A prevalent theme in heritage language (HL) research is that HLs are simpler than monolingual varieties. We focus on complexity from a comparative variationist perspective, a sociolinguistic approach that examines variable aspects of language (“different ways of saying the same thing”). Arguably, variable elements are harder to acquire than categorical ones, as a matrix of frequencies must be acquired with every element, containing probabilistic information about when each form is (more) appropriate. These include inter-speaker (social) and intra-speaker (linguistic context) predictors, and account for community members’ shared grammars, as well as how we use stochastic information to recognize speakers’ group memberships (cf. Labov et al., 2011). So, how does a matrix of frequencies for the predictors of a particular variable compare between Heritage and Homeland speakers? How can these fairly be compared?

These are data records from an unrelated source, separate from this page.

Lemma oring_flush_spec now t output o env :
  oring_inv now output o → now <= t → flush_range t (od_base o) →
  let r := oring_flushCurrentBucket t output (o, env) in
  oring_inv t r.1.2 r.2.1 ∧ same_keys o r.2.1 ∧ measured t r.1.2 r.2.1 = measured t output o ∧
  heldDuration (od_base r.2.1) = 0 ∧
  (t < dt_bucketEndNs (od_base o) → mLastStartTime r.2.1 = t).
Proof.
  intros Hinv Ht Hr. destruct (closing_held now output t o Hinv Ht) as (Hok & Hheld & Hfit).
  destruct (closing_fields t o) as (Hcs & Hcz & Hcn & Hct & Hcm & Hcc).
  pose proof Hinv as [Hsize Hend Hstart Hlast _ _ Hout].
  unfold oring_flushCurrentBucket. fold (running o). fold (closing t o).
  destruct (flushStateKeys_spec (closing t o) (closedBucketEnd t (od_base o)) (dt_bucketEndNs (od_base o) <? t)
    duration_fits (mStateKeyDurationMap (closing t o)) [] output env Hok Hout) as (Ho1 & Hs1 & Hd1 & Ha1).
  { intros x Hx. split; cbn; [lia|]. rewrite Hcs. unfold heldDuration in Hfit. lia. }
  destruct (flushStateKeys _ _ _ _ _ _ _) as [[durs out1] env1]. cbn [fst snd] in *.
  set (d1 := set_durations durs (closing t o)).
  assert (Hd1e : dt_bucketEndNs d1 = dt_bucketEndNs (od_base o))
    by (unfold dt_bucketEndNs, d1; cbn; by rewrite Hct, Hcn, Hcz).
  assert (Hbf : bucketsForward t d1 = bucketsForward t (od_base o)).
  { unfold bucketsForward. rewrite Hd1e. unfold d1. cbn. by rewrite Hcz. }
  destruct (nextBucket_spec t d1) as (Hm & Hz & Hst & Hn & Hc & He & Hs & Hse);
    [by unfold d1; cbn; rewrite Hcz|by unfold flush_range in *; rewrite Hd1e; unfold d1; cbn; rewrite Hcz
    |unfold d1; cbn; rewrite Hcs; lia|].
  set (fill := if running o then fillBuckets d1 (dt_bucketEndNs (od_base o))
         (Z.to_nat (bucketsForward t (od_base o) - 1)) 1 out1 env1
       else if 2 <=? bucketsForward t (od_base o)
            then (out1, addPastBucketToAnomalyTrackers (mEventKey d1) 0
                    (dt_bucketNum d1 + bucketsForward t (od_base o) - 1) env1) else (out1, env1)).
  assert (Hfill : outputDuration fill.1 = outputDuration out1 +
      (if running o then Z.max 0 (bucketsForward t (od_base o) - 1) * dt_bucketSizeNs (od_base o) else 0) ∧
      all_buckets duration_fits fill.1).
  { unfold fill. destruct (running o).
    - edestruct fillBuckets_spec as [Hf1 Hf2]; [exact Ha1| |split; [rewrite Hf1|exact Hf2]].
      + intros s. split; unfold d1; cbn; rewrite Hcz; lia.
      + unfold d1. cbn [set_durations dt_bucketSizeNs]. rewrite Hcz. lia.
    - destruct (2 <=? bucketsForward t (od_base o)); cbn [fst]; split; done || lia. }
  cbv zeta. fold d1. fold fill. destruct fill as [out2 env2] eqn:Efill. cbn [fst snd] in *.
  destruct Hfill as [Hfo Hfa].
  assert (Hheld' : heldDuration (nextBucket t d1) = 0).
  { unfold heldDuration. rewrite Hm. unfold d1. cbn [set_durations mStateKeyDurationMap]. by rewrite Hs1. }
  split_and!.
  - constructor; cbn [set_lastStart set_od_base od_base mStarted mLastStartTime]; try done; try lia.
    + rewrite Hz. unfold d1. cbn. by rewrite Hcz.
    + rewrite Hm. unfold d1. cbn. apply Hd1. by intros e He'%elem_of_nil.
    + rewrite Hheld'. unfold pendingDuration. cbn. destruct (isEmpty (mStarted o)); lia.
  - unfold same_keys. cbn. rewrite Hn, Hc, Hz, Hst. unfold d1. cbn. by rewrite Hcm, Hcc, Hcz, Hct.
  - rewrite (measured_later now t output o). unfold measured, pendingDuration, running in *.
    cbn [set_lastStart set_od_base od_base mStarted mLastStartTime].
    rewrite Hheld', Hfo, Ho1. unfold heldDuration in Hheld at 1. rewrite Hheld, Hse, Hbf.
    unfold d1 at 2. cbn [set_durations dt_bucketSizeNs]. rewrite Hcz.
    replace (closedBucketEnd t d1) with (closedBucketEnd t (od_base o))
      by (unfold closedBucketEnd; by rewrite Hd1e).
    unfold pendingDuration. destruct (isEmpty (mStarted o)); cbn [negb]; lia.
  - done.
  - intros Hlt. cbn [set_lastStart mLastStartTime]. rewrite Hse, Hbf, closedBucketEnd_min, Hd1e.
    unfold bucketsForward. destruct (Z.leb_spec (dt_bucketEndNs (od_base o)) t); lia.
Qed.

(** ** Operations at one point in time *)

(** The members of a tracker the invariant speaks of, the durations of the state keys included. *)
Definition same_clock (d d' : DurationTracker) : Prop :=
  dt_bucketSizeNs d' = dt_bucketSizeNs d ∧ dt_bucketEndNs d' = dt_bucketEndNs d ∧
  dt_bucketStartNs d' = dt_bucketStartNs d ∧ mStateKeyDurationMap d' = mStateKeyDurationMap d.

(** The running duration, if there is one, is recorded up to [t]. *)
Definition recorded (t : Z) (o : OringDurationTracker) : DurationTracker :=
  if running o then recordDuration (t - mLastStartTime o) (od_base o) else od_base o.

(** An operation that records the running duration and stops or restarts the clock at [t]. *)
Lemma inv_recorded t output o o' :
  oring_inv t output o → same_clock (recorded t o) (od_base o') →
  (running o' = true → mLastStartTime o' = t) →
  oring_inv t output o' ∧ measured t output o' = measured t output o.
Proof.
  intros [Hsize Hend Hstart Hlast Hheld Hbound Hout] (H1 & H2 & H3 & H4) Hrun.
  assert (Hr : dt_bucketSizeNs (recorded t o) = dt_bucketSizeNs (od_base o) ∧
               dt_bucketEndNs (recorded t o) = dt_bucketEndNs (od_base o) ∧
               dt_bucketStartNs (recorded t o) = dt_bucketStartNs (od_base o) ∧
               durations_ok (mStateKeyDurationMap (recorded t o)) ∧
               heldDuration (recorded t o) = heldDuration (od_base o) + pendingDuration t o).
  { unfold recorded, running, pendingDuration. destruct (isEmpty (mStarted o)); cbn [negb].
    - split_and!; done || lia.
    - specialize (Hlast eq_refl). rewrite recordDuration_held.
      split_and!; try done. apply recordDuration_ok; [lia|done]. }
  destruct Hr as (R1 & R2 & R3 & R4 & R5).
  assert (Hh : heldDuration (od_base o') = heldDuration (recorded t o))
    by (unfold heldDuration; by rewrite H4).
  assert (Hp : pendingDuration t o' = 0).
  { unfold pendingDuration, running in *. destruct (isEmpty (mStarted o')); [done|].
    rewrite Hrun by done. lia. }
  split; [|unfold measured; rewrite Hp, Hh, R5; lia].
  constructor; rewrite ?H1, ?H2, ?H3, ?H4, ?R1, ?R2, ?R3, ?Hp, ?Hh, ?R5; try done; try lia.
  intros E. unfold running in Hrun. rewrite E in Hrun. by rewrite Hrun.
Qed.

(** An operation that does not touch the clock. *)
Lemma inv_kept t output o o' :
  oring_inv t output o → od_base o' = od_base o → running o' = running o →
  mLastStartTime o' = mLastStartTime o →
  oring_inv t output o' ∧ measured t output o' = measured t output o.
Proof.
  intros [] Hb Hr Hl. unfold running in Hr. apply (f_equal negb) in Hr. rewrite !negb_involutive in Hr.
  unfold measured, pendingDuration in *.
  split; [constructor|]; unfold pendingDuration; rewrite ?Hb, ?Hr, ?Hl; done.
Qed.

(** ** Operations on a tracker *)

Inductive DurationOp :=
| OpStart (key : HashableDimensionKey) (conditionKey : ConditionKey)
| OpStop (key : HashableDimensionKey)
| OpStopAll
| OpCondition (condition : bool)
| OpState (atomId : Z) (newState : FieldValue)
| OpFlush.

Comparison of variable patterns in Heritage and Homeland Cantonese illustrate an approach that responds to these questions. We revise analyses conducted previously of two morphosyntactic variables: prodrop and classifiers (cf. Nagy, 2015; Nagy & Lo, 2019). Data is extracted from spontaneous speech samples from the Heritage Language Variation and Change Project (Nagy, 2011; Nagy, 2009). We apply a bootstrap procedure, in which we run each regression model (of the set of potential predictors of the forms selected in each extracted token) 10,000 times on equal-size samples of the dataset, created by random sampling with replacement.

Prodrop, variable presence of a subject pronoun within a finite clause, is influenced by predictors such as grammatical person and clause type, and is not a change in progress. In contrast, we examine a pattern in which heritage speakers innovate toward use of the generic go3 個 classifier to mark number in a way that it does not in Hong Kong Cantonese. Predictors for classifiers include number, NP-modifiers, and semantic characteristics of the noun.

Multivariate regression analyses reveal the predictors (and levels within each predictor) that best model the variability in a sample of utterances containing the variable feature (the matrix of frequencies). The variationist field lacks an established methodology for comparing models of different varieties to see if they differ. One noted weakness is that different-sized samples are often compared, implicating different levels of statistical significance even if the populations’ patterns are the same. That is, when a smaller heritage sample is compared to a bigger homeland sample, the heritage variety may appear less constrained (or vice versa). Bootstrapping makes the datasets more comparable by setting them to the same token size, ameliorating some issues associated with unequal-sized datasets frequent in studies of minority or endangered varieties.

Our bootstrapping produces output consisting of 10,000 estimates for each predictor value, one for each time the model was run. The size and importance of each predictor’s effect is shown by the bootstrap confidence interval (the range of values for a given estimate that occurred 95% of the time). If the confidence interval overlaps 0, then we are much less certain that an effect for that predictor exists, than if it does not. To compare two models (e.g., homeland vs. heritage), we calculate the difference between the two models' estimates at each step of the bootstrap procedure, then examine their confidence intervals to determine whether the estimates differ.

We confirm that heritage and homeland speakers both exhibit systematically variable use of prodrop and classifiers, but learn also that the groups’ grammars’ degrees of complexity are similar: the matrices of (significant) frequencies are the same size. This approach allows us to consider not just which surface forms constitute the heritage vs. homeland varieties, but also the complexity of the decision-making process the speakers apply in selecting among the forms.